Testata: Il Manifesto
Data: 24 marzo 2012
Pagina: 8
Autore: Michele Giorgio
Titolo: «Dall’Egitto stop al petrolio, Gaza a secco e a terra»

Riportiamo dal MANIFESTO di oggi, 24/03/2012, a pag. 8, l'articolo di Michele Giorgio dal titolo " Dall’Egitto stop al petrolio, Gaza a secco e a terra ".


Michele Giorgio, Hamas

Gaza senza petrolio e carburante. Di chi è la colpa? Dell'Egitto e di Hamas. Michele Giorgio non può fare a meno di scriverlo e i lettori del quotidiano di Rocca Cannuccia per una volta sono stati informati di chi è che rende le condizioni di vita penose a Gaza.

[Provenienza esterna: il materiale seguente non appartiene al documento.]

(** The name in the message ["my name is " ++ w ++ punct]. *)
Lemma detect_name_my_name_is w punct :
  isalpha w = true ->
  forallb (mem_char (py ".,!?")) punct = true ->
  detect_name_in_message (py "my name is " ++ w ++ punct)
  = inr (Some (title w)).
Proof.
  intros Hw Hp. rewrite <- detect_name_lower.
  rewrite isalpha_spec in Hw. apply andb_true_iff in Hw as [Hne Hal].
  destruct w as [|a w']; [discriminate|]. clear Hne.
  assert (Ha : is_alpha a = true) by (apply (all_alpha_in _ _ Hal); now left).
  assert (Hns : forall c, In c ((a :: w') ++ punct) -> is_space c = false).
  { intros c Hc. apply in_app_or in Hc as [Hc|Hc].
    - apply alpha_not_space, (all_alpha_in _ _ Hal Hc).
    - apply punct_not_space. rewrite forallb_forall in Hp. now apply Hp. }
  assert (Hlns : forall c, In c (lower ((a :: w') ++ punct)) -> is_space c = false).
  { intros c Hc. unfold lower in Hc. apply in_map_iff in Hc as (d & <- & Hd).
    rewrite space_lower_char. now apply Hns. }
  set (u := lower (py "my name is " ++ (a :: w') ++ punct)).
  assert (Eu : u = py "my name is " ++ lower ((a :: w') ++ punct)).
  { unfold u. now rewrite lower_app. }
  assert (Es : strip u = u).
  { unfold strip, strip_by. rewrite Eu.
    change (py "my name is " ++ ?x) with ("m"%char :: py "y name is " ++ x).
    rewrite lstrip_keeps by reflexivity.
    change ("m"%char :: py "y name is " ++ ?x) with (py "my name is " ++ x).
    apply rstrip_keeps_app; [discriminate|exact Hlns]. }
  unfold detect_name_in_message. rewrite Es.
  assert (El : lower u = u) by apply lower_idem.
  rewrite El.
  assert (Ec : candidate (py "my name is") u u
               = inr (Some (lower (a :: w')))).
  { unfold candidate.
    replace (find (py "my name is") u) with 0%Z by now rewrite Eu.
    replace (slice_from (0 + Z.of_nat (length (py "my name is"))) u)
      with (" "%char :: lower ((a :: w') ++ punct)) by now rewrite Eu.
    assert (Est : strip (" "%char :: lower ((a :: w') ++ punct))
                  = lower ((a :: w') ++ punct)).
    { unfold strip, strip_by. change (lstrip_by is_space (" "%char :: ?x))
        with (lstrip_by is_space x).
      change (lower ((a :: w') ++ punct))
        with (lower_char a :: lower (w' ++ punct)) at 1.
      rewrite lstrip_keeps by (apply Hlns; now left).
      apply rstrip_keeps; [discriminate|exact Hlns]. }
    assert (Esc : strip_chars (py ".,!?") (lower ((a :: w') ++ punct))
                  = lower (a :: w')).
    { rewrite lower_app. unfold strip_chars, strip_by.
      change (lower (a :: w') ++ lower punct)
        with (lower_char a :: lower w' ++ lower punct).
      rewrite lstrip_keeps
        by (apply alpha_not_punct; now rewrite alpha_lower_char).
      change (lower_char a :: lower w' ++ lower punct)
        with (lower (a :: w') ++ lower punct).
      rewrite rstrip_app_blank.
      - apply rstrip_keeps; [discriminate|].
        intros c Hc. unfold lower in Hc.
        apply in_map_iff in Hc as (d & <- & Hd).
        rewrite punct_lower_char. apply alpha_not_punct.
        exact (all_alpha_in _ _ Hal Hd).
      - clear -Hp. induction punct as [|c punct IH]; [reflexivity|].
        cbn [forallb] in Hp. apply andb_true_iff in Hp as [Hc Hp].
        change (lower (c :: punct)) with (lower_char c :: lower punct).
        cbn [forallb]. now rewrite punct_lower_char, Hc, IH. }
    rewrite Est.
    change (nonempty (lower ((a :: w') ++ punct))) with true. cbn iota.
    rewrite split_unbroken by (exact Hlns || discriminate).
    unfold item0, bind, ret. now rewrite Esc. }
  unfold name_patterns. cbn [scan_patterns].
  replace (contains (py "my name is") u) with true by now rewrite Eu.
  rewrite Ec. cbn [bind]. rewrite isalpha_lower.
  rewrite isalpha_spec, Hal. cbn [nonempty andb bind ret].
  unfold title. now rewrite title_from_lower.
Qed.

(** X5. Round trip of an introduction, on ASCII text: a message of ASCII
    characters that reads, up to letter case and blanks around it,
    ["my name is W"] with a word [W] of ASCII letters and any run of
    [.,!?] after it, gives the name [W] in title case; on the first turn
    the object stores it. *)
Theorem my_name_is_round_trip :
  forall (user_input a b w punct : str) (log : str) (r : nat)
         (clk : nat -> datetime),
    ascii_text user_input = true ->
    ascii_text w = true ->
    isalpha w = true ->
    forallb (mem_char (py ".,!?")) punct = true ->
    forallb is_space a = true ->
    forallb is_space b = true ->
    lower user_input = lower (a ++ (py "my name is " ++ w ++ punct) ++ b) ->
    detect_name_in_message user_input = inr (Some (title w)) /\
    exists reply,
      generate_response (init log) user_input r clk
      = inr (reply, mkBot (Some (title w)) true log).
Proof.
  intros s a b w punct log r clk _ _ Hw Hp Ha Hb E.
  assert (D : detect_name_in_message s = inr (Some (title w))).
  { rewrite <- detect_name_lower, E, detect_name_lower.
    rewrite detect_name_pad by assumption.
    now apply detect_name_my_name_is. }
  split; [exact D|].
  destruct (first_turn_stores log s r clk _ D) as [reply E'].
  exists reply. rewrite E'. do 3 f_equal.
  rewrite isalpha_spec in Hw. destruct w; [discriminate|reflexivity].
Qed.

Non possiamo fare a meno di notare, però, che il tono utilizzato da Michele Giorgio non è così forte e ostile. Se il responsabile fosse stato Israele, le accuse sarebbero state decisamente più violente.

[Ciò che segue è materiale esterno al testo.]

Lemma fold_dict_set_keys (sheet : list (pyobj * num)) (d : dict) :
  map fst (fold_left (fun d kv => dict_set d (fst kv) (fillna0 (snd kv))) sheet d)
  = map fst d
    ++ filter (fun x => negb (dict_has d x)) (unique pyobj_eqb (map fst sheet)).
Proof.
  revert d. induction sheet as [|[k v] sheet IH]; intros d; cbn [fold_left map unique].
  - now rewrite app_nil_r.
  - rewrite IH, dict_set_keys. cbn [fst snd filter].
    rewrite filter_filter.
    assert (E : forall l,
               filter (fun x => negb (dict_has (dict_set d k (fillna0 v)) x)) l
               = filter (fun x => negb (pyobj_eqb x k) && negb (dict_has d x)) l).
    { intros l. apply filter_ext. intros x.
      rewrite dict_has_set, negb_orb, (pyobj_eqb_sym k x). apply andb_comm. }
    rewrite E. destruct (dict_has d k); cbn [negb].
    + reflexivity.
    + now rewrite <- app_assoc.
Qed.

Lemma fold_dict_set_get (sheet : list (pyobj * num)) (d : dict)
  (k : pyobj) (default : num) :
  dict_get (fold_left (fun d kv => dict_set d (fst kv) (fillna0 (snd kv))) sheet d)
           k default
  = match last_value k sheet with
    | Some v => fillna0 v
    | None => dict_get d k default
    end.
Proof.
  revert d. induction sheet as [|[k0 v0] sheet IH]; intros d; cbn [fold_left last_value].
  - reflexivity.
  - rewrite IH. destruct (last_value k sheet); [reflexivity|].
    cbn [fst snd]. destruct (pyobj_eqb k0 k) eqn:E.
    + apply pyobj_eqb_eq in E. subst k0. apply dict_get_set_same.
    + now apply dict_get_set_other.
Qed.

(** X5.  The target dict built from a targets sheet lists each name once,
    at the place of its first row, and holds for it the Target of its last
    row, with 0 in place of a missing or non-numeric Target; a name the
    sheet does not list gets the caller's default. *)
Theorem to_dict_first_place_last_value (sheet : list (pyobj * num)) :
  map fst (to_dict sheet) = unique pyobj_eqb (map fst sheet)
  /\ forall (k : pyobj) (default : num),
       dict_get (to_dict sheet) k default
       = match last_value k sheet with
         | Some v => fillna0 v
         | None => default
         end.
Proof.
  unfold to_dict. split.
  - rewrite fold_dict_set_keys. cbn [map app].
    rewrite (filter_ext (fun x => negb (dict_has [] x)) (fun _ => true)) by reflexivity.
    induction (unique pyobj_eqb (map fst sheet)) as [|x l IH]; cbn [filter];
      [reflexivity | now rewrite IH].
  - intros k default. apply fold_dict_set_get.
Qed.

(** The keys of the target dict, read off the sheet. *)
Lemma to_dict_keys (sheet : list (pyobj * num)) :
  map fst (to_dict sheet) = unique pyobj_eqb (map fst sheet).
Proof.
  unfold to_dict. rewrite fold_dict_set_keys. cbn [map app].
  rewrite (filter_ext (fun x => negb (dict_has [] x)) (fun _ => true)) by reflexivity.
  induction (unique pyobj_eqb (map fst sheet)) as [|x l IH]; cbn [filter];
    [reflexivity | now rewrite IH].
Qed.

Lemma unique_pyobj_In (l : list pyobj) (x : pyobj) :
  In x (unique pyobj_eqb l) <-> In x l.
Proof. apply (unique_In pyobj_eqb pyobj_eqb pyobj_eqb_eq). Qed.

(** The value the BU loop reads for a name is the value of the name's own
    group: the rows filed under other BUs play no part in it. *)
Lemma bu_value_local (df : list record) (bu_name : pyobj) :
  bu_value (bu_grp df) bu_name = bu_value (bu_grp (bu_rows bu_name df)) bu_name.
Proof.
  destruct bu_name as [b| |].
  - assert (E : forall d, bu_value (bu_grp d) (PStr b)
                = match lookup String.eqb b (bu_grp d) with
                  | Some v => Fin v | None => zero end).
    { intros d. unfold bu_value, lookup, rows_of. cbn [pyobj_eqb].
      destruct (filter _ (bu_grp d)); reflexivity. }
    rewrite !E. unfold bu_grp.
    rewrite !(lookup_groupby_sum String.eqb String.leb String.eqb_eq).
    unfold bu_rows, rows_of. cbn [pyobj_eqb].
    assert (F : forall d : list record,
              filter (fun r : string * num => String.eqb (fst r) b)
                (map (fun r => (get_bu_from_helios (Helios_Code r), MINR_2025 r)) d)
              = map (fun r => (get_bu_from_helios (Helios_Code r), MINR_2025 r))
                  (filter (fun r => String.eqb (get_bu_from_helios (Helios_Code r)) b) d)).
    { induction d as [|r d IH]; cbn [map filter fst]; [reflexivity|].
      destruct (String.eqb _ b); cbn [map]; now rewrite IH. }
    assert (G : forall d : list record,
              existsb (fun r : string * num => String.eqb (fst r) b)
                (map (fun r => (get_bu_from_helios (Helios_Code r), MINR_2025 r)) d)
              = existsb (fun r => String.eqb (get_bu_from_helios (Helios_Code r)) b) d).
    { induction d as [|r d IH]; cbn [map existsb fst]; [reflexivity|].
      now rewrite IH. }
    rewrite !F, !G, filter_filter.
    rewrite (filter_ext
               (fun r => String.eqb (get_bu_from_helios (Helios_Code r)) b
                         && String.eqb (get_bu_from_helios (Helios_Code r)) b)
               (fun r => String.eqb (get_bu_from_helios (Helios_Code r)) b))
      by (intros r; apply andb_diag).
    assert (H : forall d : list record,
              existsb (fun r => String.eqb (get_bu_from_helios (Helios_Code r)) b)
                (filter (fun r => String.eqb (get_bu_from_helios (Helios_Code r)) b) d)
              = existsb (fun r => String.eqb (get_bu_from_helios (Helios_Code r)) b) d).
    { induction d as [|r d IH]; cbn [filter existsb]; [reflexivity|].
      destruct (String.eqb _ b) eqn:Eb; cbn [existsb orb]; rewrite ?Eb, IH; reflexivity. }
    now rewrite H.
  - unfold bu_value. cbn [pyobj_eqb].
    assert (N : forall l : list (string * Qc), filter (fun _ => false) l = [])
      by (induction l; auto).
    now rewrite !N.
  - unfold bu_value. cbn [pyobj_eqb].
    assert (N : forall l : list (string * Qc), filter (fun _ => false) l = [])
      by (induction l; auto).
    now rewrite !N.
Qed.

Giorgio riporta la testimonianza di "
Radwa Sami, una studentessa 22enne, descrive una situazione in peggioramento mentre, assieme alle sue compagne, attende l’arrivo di uno dei pochi taxi che ancora girano per Gaza city.". Curioso come in un luogo in cui non c'è carburante, manca l'elettricità, la gente muore di fame, c'è emergenza umanitaria, ci siano studenti che si muovono addirittura in taxi. L'unica centrale elettrica di Gaza funziona a gasolio (stando a quanto scrive Giorgio), c'è penuria di petrolio e carburanti e i taxi continuano a girare?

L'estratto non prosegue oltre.